15 Sep 2006 - Port Chester, NY (as guests of the Port Chester Yacht Club)

Safe Haven
Grace in a good parking space
PCYC Clubhouse

After a really rough night at anchor with zero protection from the SE wind and swells, we decide we need a night at a calm protected mooring.  We’re trying to find someplace that will be an easy dinghy ride to meet up with David & Amy Kniffin, my friends from Yale.  I try phoning places from the cruising guide with no luck.  Megan calls Greenwich Boat and Yacht Club on the radio and gets an immediate response that they have moorings and can accommodate us (“just call us when you get here”).  We quickly get underway and motor 8 miles through rain, wind and seas.  The short trip is more exciting than we wanted since against our first instincts we tow the dinghy and don’t pull it up on the davits.  The swells remind us not to us underestimate Long Island Sound and the dinghy spends the next hour sailing past us then snapping back on its painter.  Luckily it does arrive in Greenwich with us.  However, the Greenwich Boat and Yacht Club doesn’t answer when we arrive… but plenty of jokers on 12 meter racing boats getting ready for a race are on the radio.  We begin to suspect someone was playing a very ugly joke on us since no moorings are available anywhere.  And we certainly look out of place with our kid-friendly, lifeline-netted cruising boats among the half million dollar 12 meter racing boats and Henri Lloyd outfitted crews.

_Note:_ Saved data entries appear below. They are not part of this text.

(** X3. The change-set has at most one entry per accepted row, and when
    validateAssignments returns, the change-set is empty only if there was
    no row at all. *)
Theorem returned_changes_empty_iff assignments show_errors u :
  (validateAssignments current new assignments show_errors).2 = Returned u →
  length u ≤ good (validate_loop current new assignments vstate0) ∧
  (u = [] ↔ assignments = []).
Proof.
  intros H.
  destruct (updates_bound_from assignments vstate0) as [Hle Hnil]; [done..|].
  unfold validateAssignments, validate_finish in H.
  set (st := validate_loop current new assignments vstate0) in *.
  destruct (Nat.eqb_spec (good st) (length assignments)) as [Hg|Hg]; simpl in H.
  - injection H as <-. split; [done|]. split.
    + intros Hu. apply Hnil in Hu. apply length_zero_iff_nil. lia.
    + intros ->. done.
  - destruct (Nat.eqb_spec (good st) 0) as [H0|H0]; simpl in H; [done|].
    injection H as <-. split; [done|]. split.
    + intros Hu. apply Hnil in Hu. done.
    + intros ->. done.
Qed.

End MoreValidation.

Lemma returned_changes_empty_iff_witness :
  length
    [("branch-a",
      mkNetworkChange "N1"
        [("5ghz-boost", mkProfileChange ["AP100"; "AP101"] None add)])]
  ≤ good (validate_loop Sample.current Sample.new
            [Sample.row_elsewhere; Sample.row_boost] vstate0).
Proof.
  apply (returned_changes_empty_iff Sample.current Sample.new
           [Sample.row_elsewhere; Sample.row_boost] false).
  vm_compute. reflexivity.
Defined.
(** *** The connection table along a run *)

Lemma wiring_new params ms cs bc : wiring (FolderGroup_new params ms cs bc).
Proof.
  rewrite FolderGroup_new_eq. exists []. split; [|constructor].
  cbn [connections]. by rewrite (app_nil_r own_connections).
Qed.

Lemma wiring_frame fg fg' : frame fg fg' → wiring fg → wiring fg'.
Proof.
  intros (_ & _ & _ & _ & _ & (cs & Hc & Hcs) & _) (peers & Hp & Hpeers).
  exists (peers ++ cs). rewrite Hc, Hp, app_assoc. split; [done|].
  by apply Forall_app.
Qed.

Lemma wiring_attach remote fg : wiring fg → wiring (attach remote fg).2.
Proof.
  intros (peers & Hp & Hpeers). destruct ((attach remote fg).1) eqn:Hadm.
  - rewrite (attach_admitted _ _ Hadm). unfold wiring; cbn.
    eexists (peers ++ [_]). rewrite Hp, <- app_assoc. split; [done|].
    apply Forall_app. split; [done|]. constructor; [|constructor].
    by exists remote.
  - rewrite attach_refused by done. by exists peers.
Qed.

Lemma wiring_detach remote fg : wiring fg → wiring (detach remote fg).
Proof.
  intros Hw. destruct (decide (remote ∈ remotes_ fg)) as [Hin|Hout].
  - by rewrite detach_attached.
  - by rewrite detach_not_attached.
Qed.

Lemma wiring_step ev fg : wiring fg → wiring (step ev fg).
Proof.
  destruct ev; cbn.
  - apply wiring_attach.
  - apply wiring_detach.
  - apply wiring_frame, frame_deliver.
  - apply wiring_frame, frame_event_loop_turn.
Qed.

(** Under [wiring], a per-peer slot is only activated by its own remote. *)
Lemma receivers_origin snd_ s sl r fg :
  wiring fg → sl ∈ receivers snd_ s fg → slot_origin sl = Some r →
  snd_ = remote_obj r.
Proof.
  intros (peers & Hp & Hpeers) Hin Ho. unfold receivers in Hin.
  apply list_elem_of_fmap in Hin as (c & -> & Hc).
  apply list_elem_of_filter in Hc as [[<- _] Hc].
  rewrite Hp in Hc. apply elem_of_app in Hc as [Hc|Hc].
  - unfold own_connections in Hc. set_unfold in Hc.
    destruct Hc as [->| [->| [->| [->|[]]]]]; discriminate.
  - rewrite Forall_forall in Hpeers. destruct (Hpeers c Hc) as (r' & Hs & Ho').
    congruence.
Qed.

(** Under [wiring], the signals of the components activate the slots the
    constructor connected, and nothing else. *)
Lemma receivers_own snd_ s fg :
  wiring fg → (∀ r, snd_ ≠ remote_obj r) →
  receivers snd_ s fg =
    slot <$> filter (λ c, sender c = snd_ ∧ signal c = signal_name s)
               own_connections.
Proof.
  intros (peers & Hp & Hpeers) Hne. unfold receivers.
  rewrite Hp, filter_app, fmap_app.
  replace (filter _ peers) with (@nil Connection); [by rewrite app_nil_r|].
  symmetry. clear Hp.
  induction Hpeers as [|c peers (r & Hs & _) _ IH]; [done|].
  rewrite filter_cons_False; [exact IH|].
  intros [Heq _]. apply (Hne r). congruence.
Qed.

(** *** detach and the subscriptions *)

Lemma detach_connections remote fg :
  connections (detach remote fg) = connections fg.
Proof.
  destruct (decide (remote ∈ remotes_ fg)) as [Hin|Hout].
  - by rewrite detach_attached.
  - by rewrite detach_not_attached.
Qed.

Lemma detach_posted remote fg : posted (detach remote fg) = posted fg.
Proof.
  destruct (decide (remote ∈ remotes_ fg)) as [Hin|Hout].
  - by rewrite detach_attached.
  - by rewrite detach_not_attached.
Qed.

Lemma ready_mono_run_slot sl s fg :
  remotes_ready_ fg ⊆ remotes_ready_ (run_slot sl s fg).
Proof.
  trim.
  destruct sl, s; cbn [run_slot];
    try rewrite handle_indexed_meta_eq; try rewrite handle_handshake_eq;
    try rewrite push_state_eq; try (destruct fg; run_actions); set_solver.
Qed.

Lemma ready_mono_foldl s l fg :
  remotes_ready_ fg ⊆ remotes_ready_ (foldl (λ fg sl, run_slot sl s fg) fg l).
Proof.
  revert fg. induction l as [|sl l IH]; intros fg; cbn; [done|].
  etrans; [apply ready_mono_run_slot|apply IH].
Qed.

Lemma effects_of_app (a : Action) fg es :
  log (a fg) = log fg ++ es → effects_of a fg = es.
Proof. intros H. unfold effects_of. by rewrite H, drop_app_length. Qed.

Lemma deliver_handshake_in snd_ remote fg :
  slot_handshakeSuccess remote ∈ receivers snd_ handshakeSuccess fg →
  remote ∈ remotes_ready_ (deliver snd_ handshakeSuccess fg)
  ∧ on_downloader (Downloader.trackRemote remote)
      ∈ effects_of (deliver snd_ handshakeSuccess) fg.
Proof.
  trim.
  intros (l1 & l2 & Hl)%list_elem_of_split.
  unfold effects_of, deliver. rewrite Hl, foldl_app. cbn [foldl run_slot].
  set (fg1 := foldl _ fg l1).
  assert (∃ es, log fg1 = log fg ++ es) as (es1 & H1).
  { apply (frame_foldl (λ fg sl, run_slot sl handshakeSuccess fg)).
    intros. apply frame_run_slot. }
  set (fg2 := handle_handshake remote fg1).
  assert (∃ es, log (foldl (λ fg sl, run_slot sl handshakeSuccess fg) fg2 l2)
                = log fg2 ++ es) as (es2 & H2).
  { apply (frame_foldl (λ fg sl, run_slot sl handshakeSuccess fg)).
    intros. apply frame_run_slot. }
  split.
  - apply (ready_mono_foldl handshakeSuccess l2 fg2).
    unfold fg2. rewrite handle_handshake_eq. cbn. set_solver.
  - rewrite H2. unfold fg2. rewrite handle_handshake_eq. cbn [log].
    rewrite H1, <- !app_assoc, drop_app_length. set_solver.
Qed.

(** C4, amended: [detach(p)] releases no subscription.  The connection table
    and the posted tasks are what they were before the call, so every signal
    of [p] still activates the slots it activated before.  In particular,
    after a successful [attach(p)] and a [detach(p)], [p]'s [handshakeSuccess]
    still runs [handle_handshake(p)]: the Downloader is told to track [p] and
    [p] enters [remotes_ready_]. *)
Theorem detach_keeps_subscriptions (remote : ptr) (fg : FolderGroup) :
  connections (detach remote fg) = connections fg
  ∧ posted (detach remote fg) = posted fg
  ∧ subscriptions remote (detach remote fg) = subscriptions remote fg
  ∧ (∀ s, receivers (remote_obj remote) s (detach remote fg)
          = receivers (remote_obj remote) s fg)
  ∧ ((attach remote fg).1 = true →
       let fg' := detach remote (attach remote fg).2 in
       slot_handshakeSuccess remote
         ∈ receivers (remote_obj remote) handshakeSuccess fg'
       ∧ on_downloader (Downloader.trackRemote remote)
           ∈ effects_of (deliver (remote_obj remote) handshakeSuccess) fg'
       ∧ remote ∈ remotes_ready_
                    (deliver (remote_obj remote) handshakeSuccess fg')).
Proof.
  pose proof (detach_connections remote fg) as Hc.
  split; [done|]. split; [apply detach_posted|].
  split; [unfold subscriptions; by rewrite Hc|].
  split; [intros s; unfold receivers; by rewrite Hc|].
  intros Hadm. cbn zeta.
  assert (slot_handshakeSuccess remote
            ∈ receivers (remote_obj remote) handshakeSuccess
                (detach remote (attach remote fg).2)) as Hin.
  { unfold receivers. rewrite detach_connections.
    by apply attach_subscribes. }
  split; [done|].
  destruct (deliver_handshake_in _ _ _ Hin). by split.
Qed.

The kids are sick and we are sleepless, wet and angry.  I start phoning more marinas.  A thick New York accent at Port Chester Yacht Club answers, “No we don’t have any moorings for transients.”  Frustrated I ask if they know anyone who might… and I play the kid card, “we’ve got a couple small kids on board and just want to find a place to get a break from the weather.”  On the other end of the line I hear, “It’s a husband and wife with a couple kids, can we help ‘em out?”  Then, “Come on in and grab any mooring… or why don’t you just come into the dock.”  We motor a few miles to Port Chester and start heading up a stream.  There in the rain are 3 rough looking guys standing on docks filled with 14’-18’ weekend fishing boats.  I call on the phone for instructions and also ask, “by the way, what are your rates?”  Billy, with a long white beard and yellow rain slicker who will later introduce himself as the “Commodore,” answers “What rates?  You’re our guests.”  After helping us dock, Billy introduces himself, Sal – the “Vice Commodore” – and Ronny – a “member.”  He tells us to help ourselves to the water and electrical hookups and to feel free to use the clubhouse which they leave open for us.  Later I take the boys and walk out the road.  The Yacht Club is located directly behind the Port Chester waste management facility (you can see the incinerator stack over the clubhouse)…  And the club and its members couldn’t be nicer.  We’ll take Port Chester over Greenwich anytime!  As I walk back to the boat I see Ronny working on one of the many boats in the parking lot that appear to be damaged.  He tells me a freak storm hit a week earlier and took out a number of boats (75mph sustained winds, 8’ waves inside the protected harbor, and a high tide held in by the wind for 2 days).  I tell him how grateful we are for the club’s hospitality.  He says not to worry “Billy & Sal can be kind of rough guys… but if Billy say’s you’re good… you’re good.”  Thank you PCYC!

With Grace safely docked, we greet Amy Kniffin who arrives with daughter Nelle (just a month younger than Finn).  Finn and Nelle hit it off and he gives her the grand tour.  Amy drives us back to her house in Darien and very graciously lets us do laundry and take showers.  Her sons Jack and Peter come home from school.  David returns from work and we are treated to a really nice meal with the Kniffin family.  The night ends too soon since we have an early day to make the fair currents through Hell Gate into NYC the following day.  Dave gives us a ride back to our fair haven of Port Chester.  Now its my turn to lead a boat tour for Dave which covers all the gadgets we get to play with (and fix) everyday.